**DATASET CONTENT**
+===+

Lemma device_data_of_spec (m : pydict) :
  forall (ks : list string) (acc : pydict),
  exists rec,
    device_data_of (JDict m) ks acc = Return rec /\
    forall key,
      dict_get key rec =
      if in_dec string_dec key ks then Some (field_or_na m key) else dict_get key acc.
Proof.
  induction ks as [|k ks IH]; intros acc; simpl.
  - exists acc. split; auto.
  - assert (Hget : py_get (JDict m) k (JStr "N/A") = Return (field_or_na m k)).
    { unfold py_get, field_or_na. destruct (dict_get k m); reflexivity. }
    unfold py_get in Hget. rewrite Hget. simpl.
    destruct (IH (dict_set k (field_or_na m k) acc)) as (rec & Hrec & Hlook).
    exists rec. split; auto.
    intros key. rewrite Hlook.
    destruct (in_dec string_dec key ks) as [Hin|Hnin].
    + destruct (string_dec k key); auto.
    + rewrite dict_get_set.
      destruct (string_dec k key) as [->|Hne].
      * now rewrite String.eqb_refl.
      * apply String.eqb_neq in Hne. now rewrite Hne.
Qed.

Lemma has_system_ip_eq (ip : string) (m : pydict) :
  has_system_ip ip (JDict m) = true <-> dict_get "system-ip" m = Some (JStr ip).
Proof.
  simpl. destruct (dict_get "system-ip" m) as [[| | | |s| |]|]; split;
    try discriminate; try (intros [=]; fail).
  - intros H. apply String.eqb_eq in H. now subst.
  - intros [= ->]. apply String.eqb_refl.
Qed.

(** One turn of the loop of [format_device_data] on a raw device. *)
Lemma format_step (m : pydict) (ip : string) (rest : list json) (devices : pydict) :
  dict_get "system-ip" m = Some (JStr ip) ->
  exists rec,
    format_loop (JDict m :: rest) keys devices
    = format_loop rest keys (dict_set ip (JDict rec) devices) /\
    (forall key, In key keys -> dict_get key rec = Some (field_or_na m key)) /\
    (forall key, ~ In key keys -> dict_get key rec = None).
Proof.
  intros Hip. simpl. rewrite Hip. simpl.
  destruct (device_data_of_spec m keys []) as (rec & Hrec & Hlook).
  rewrite Hrec. simpl. exists rec. split; auto. split.
  - intros key Hin. rewrite Hlook. destruct (in_dec string_dec key keys); tauto.
  - intros key Hnin. rewrite Hlook. destruct (in_dec string_dec key keys); tauto.
Qed.

(** The loop over raw devices returns; it adds their system IPs to the
    keys and leaves the other entries alone. *)
Lemma format_loop_total (items : list json) :
  forall devices,
  forallb is_raw_device items = true ->
  exists devices',
    format_loop items keys devices = Return devices' /\
    (wf_dict devices -> wf_dict devices') /\
    (forall ip, In ip (dict_keys devices') <->
                In ip (dict_keys devices) \/ existsb (has_system_ip ip) items = true) /\
    (forall ip, existsb (has_system_ip ip) items = false ->
                dict_get ip devices' = dict_get ip devices).
Proof.
  induction items as [|d items IH]; intros devices Hraw.
  - exists devices. simpl. repeat split; auto.
    + intros [H|H]; [auto|discriminate].
  - simpl in Hraw. apply andb_true_iff in Hraw as [Hd Hitems].
    destruct d as [| | | | | |m]; try discriminate.
    assert (exists ip, dict_get "system-ip" m = Some (JStr ip)) as [ip Hip].
    { simpl in Hd. destruct (dict_get "system-ip" m) as [[| | | |s| |]|];
        try discriminate. eauto. }
    destruct (format_step m ip items devices Hip) as (rec & -> & _).
    destruct (IH (dict_set ip (JDict rec) devices) Hitems)
      as (devices' & Hrun & Hwf & Hkeys & Hother).
    exists devices'. split; auto. split; [|split].
    + intros H. apply Hwf. now apply wf_dict_set.
    + intros ip'. rewrite Hkeys. rewrite in_dict_keys_set.
      simpl existsb. rewrite orb_true_iff.
      assert (Heq : has_system_ip ip' (JDict m) = true <-> ip' = ip).
      { rewrite has_system_ip_eq, Hip. split; [intros [= ->]|intros ->]; auto. }
      rewrite Heq. tauto.
    + intros ip' Hnone. cbn [existsb] in Hnone. apply orb_false_iff in Hnone as [Hm Hrest].
      rewrite (Hother ip' Hrest). apply dict_get_set_other.
      intros ->. apply has_system_ip_eq in Hip. congruence.
Qed.

Lemma format_loop_app (l1 l2 : list json) :
  forall devices,
  format_loop (l1 ++ l2) keys devices =
  obind (format_loop l1 keys devices) (fun devices1 => format_loop l2 keys devices1).
Proof.
  induction l1 as [|d l1 IH]; intros devices; simpl; auto.
  destruct (py_getitem d "system-ip"); simpl; auto.
  destruct (device_data_of d keys []); simpl; auto.
  destruct (dict_setitem devices a (JDict a0)); simpl; auto.
Qed.

End FormatterFacts.

(** C6.  Over raw device records that each carry a ['system-ip'] text,
    [format_device_data] returns a mapping whose keys are the system IPs
    met; the record under a system IP has exactly the requested keys,
    each with the value of the last raw device that carries this system
    IP, or ["N/A"] where that device lacks the key. *)
Theorem C6_format_device_data (raw : list json) (keys : list string) :
  forallb is_raw_device raw = true ->
  exists devices,
    format_device_data (JList raw) keys = Return devices /\
    wf_dict devices /\
    (forall ip, In ip (dict_keys devices) <-> existsb (has_system_ip ip) raw = true) /\
    (forall pre m post ip,
       raw = pre ++ JDict m :: post ->
       has_system_ip ip (JDict m) = true ->
       existsb (has_system_ip ip) post = false ->
       exists rec,
         dict_get ip devices = Some (JDict rec) /\
         (forall key, In key keys -> dict_get key rec = Some (field_or_na m key)) /\
         (forall key, ~ In key keys -> dict_get key rec = None)).
Proof.
  intros Hraw. unfold format_device_data. simpl.
  destruct (format_loop_total keys raw [] Hraw) as (devices & Hrun & Hwf & Hkeys & _).
  exists devices. split; auto. split; [apply Hwf; constructor|]. split.
  - intros ip. rewrite Hkeys. simpl. tauto.
  - intros pre m post ip -> Hm Hpost.
    rewrite forallb_app in Hraw. apply andb_true_iff in Hraw as [Hpre Hrest].
    simpl in Hrest. apply andb_true_iff in Hrest as [_ Hpostraw].
    rewrite format_loop_app in Hrun.
    destruct (format_loop_total keys pre [] Hpre) as (d1 & Hd1 & _).
    rewrite Hd1 in Hrun. cbn [obind] in Hrun.
    apply has_system_ip_eq in Hm.
    destruct (format_step keys m ip post d1 Hm) as (rec & Hstep & Hin & Hout).
    rewrite Hstep in Hrun.
    destruct (format_loop_total keys post (dict_set ip (JDict rec) d1) Hpostraw)
      as (d2 & Hd2 & _ & _ & Hother).
    rewrite Hd2 in Hrun. injection Hrun as <-.
    exists rec. split; auto.
    rewrite (Hother ip Hpost). apply dict_get_set_same.
Qed.

(** Two raw devices share ["1.1.1.1"]: the later one gives the record,
    with ["N/A"] for the host name it lacks. *)
Lemma C6_witness_later_device_wins :
  exists devices,
    format_device_data (JList Scenario.raw_devices) ["system-ip"; "host-name"]
    = Return devices /\
    wf_dict devices /\
    (forall ip, In ip (dict_keys devices) <->
                existsb (has_system_ip ip) Scenario.raw_devices = true) /\
    (forall pre m post ip,
       Scenario.raw_devices = pre ++ JDict m :: post ->
       has_system_ip ip (JDict m) = true ->
       existsb (has_system_ip ip) post = false ->
       exists rec,
         dict_get ip devices = Some (JDict rec) /\
         (forall key, In key ["system-ip"; "host-name"] ->
                      dict_get key rec = Some (field_or_na m key)) /\
         (forall key, ~ In key ["system-ip"; "host-name"] -> dict_get key rec = None)).
Proof.
  apply (C6_format_device_data Scenario.raw_devices ["system-ip"; "host-name"]).
  reflexivity.
Defined.

(* ================================================================== *)
(** * The report writers *)
(* ================================================================== *)

Section ExportFacts.

Variable keys : list string.

Lemma py_get_field (r : pydict) (key : string) :
  py_get (JDict r) key (JStr "N/A") = Return (field_or_na r key).
Proof. unfold py_get, field_or_na. destruct (dict_get key r); reflexivity. Qed.

Lemma worksheet_write_taken (row col : Z) (v : json) (f : xlsxwriter.format) :
  is_cell_value v = true ->
  xlsxwriter.worksheet_write row col v f = Return (xlsxwriter.Write row col v f).
Proof.
  unfold xlsxwriter.worksheet_write, xlsxwriter.accepts, xlsxwriter.fits_a_float,
    xlsxwriter.is_nan_or_inf.
  destruct v; cbn [is_cell_value]; try discriminate; try reflexivity.
  - intros ->. reflexivity.
  - intros H. apply negb_true_iff in H. rewrite H. reflexivity.
Qed.

Lemma worksheet_write_refused (row col : Z) (v : json) (f : xlsxwriter.format) :
  is_cell_value v = false ->
  exists e, write_refusal e /\ xlsxwriter.worksheet_write row col v f = Raise e.
Proof.
  unfold xlsxwriter.worksheet_write, xlsxwriter.accepts, xlsxwriter.fits_a_float,
    xlsxwriter.is_nan_or_inf, write_refusal.
  destruct v; cbn [is_cell_value]; try discriminate; eauto.
  - intros ->. eauto.
  - intros H. apply negb_false_iff in H. rewrite H. eauto.
Qed.

(** The cells of the keys, when every field is taken. *)
Lemma excel_key_cells_spec (r : pydict) (row : Z) (ks : list string) :
  forall col,
  forallb (fun key => is_cell_value (field_or_na r key)) ks = true ->
  excel_key_cells (JDict r) row col ks =
  Return (map (fun ck => xlsxwriter.Write row (fst ck) (field_or_na r (snd ck))
                           xlsxwriter.base_format)
              (enumerate ks col)).
Proof.
  induction ks as [|k ks IH]; intros col Hv; auto.
  cbn [forallb] in Hv. apply andb_true_iff in Hv as [Hk Hks].
  cbn [excel_key_cells]. rewrite py_get_field. cbn [obind].
  rewrite (worksheet_write_taken _ _ _ _ Hk). cbn [obind].
  rewrite (IH _ Hks). reflexivity.
Qed.

(** The first field that is refused stops the row. *)
Lemma excel_key_cells_refused (r : pydict) (row : Z) (ks : list string) :
  forall col,
  forallb (fun key => is_cell_value (field_or_na r key)) ks = false ->
  exists e, write_refusal e /\ excel_key_cells (JDict r) row col ks = Raise e.
Proof.
  induction ks as [|k ks IH]; intros col Hv; [discriminate|].
  cbn [forallb] in Hv. cbn [excel_key_cells]. rewrite py_get_field. cbn [obind].
  destruct (is_cell_value (field_or_na r k)) eqn:Hk.
  - rewrite (worksheet_write_taken _ _ _ _ Hk). cbn [obind].
    destruct (IH (col + 1) Hv) as (e & He & ->). eauto.
  - destruct (worksheet_write_refused row col _ xlsxwriter.base_format Hk) as (e & He & ->).
    eauto.
Qed.

Lemma append_assoc3 (a p q rest : string) :
  ((a ++ p ++ q) ++ rest)%string = (a ++ (p ++ q ++ rest))%string.
Proof.
  induction a as [|c a IH]; simpl.
  - induction p as [|c p IHp]; simpl; auto. now rewrite IHp.
  - now rewrite IH.
Qed.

+===+

**PROBLEM STATEMENT**
Write down, word for word, the lines above from the one containing "unfold py_get in" through the one containing "- intros H. apply String.eqb_eq", both ends included.

**WRITTEN ANSWER**
    unfold py_get in Hget. rewrite Hget. simpl.
    destruct (IH (dict_set k (field_or_na m k) acc)) as (rec & Hrec & Hlook).
    exists rec. split; auto.
    intros key. rewrite Hlook.
    destruct (in_dec string_dec key ks) as [Hin|Hnin].
    + destruct (string_dec k key); auto.
    + rewrite dict_get_set.
      destruct (string_dec k key) as [->|Hne].
      * now rewrite String.eqb_refl.
      * apply String.eqb_neq in Hne. now rewrite Hne.
Qed.

Lemma has_system_ip_eq (ip : string) (m : pydict) :
  has_system_ip ip (JDict m) = true <-> dict_get "system-ip" m = Some (JStr ip).
Proof.
  simpl. destruct (dict_get "system-ip" m) as [[| | | |s| |]|]; split;
    try discriminate; try (intros [=]; fail).
  - intros H. apply String.eqb_eq in H. now subst.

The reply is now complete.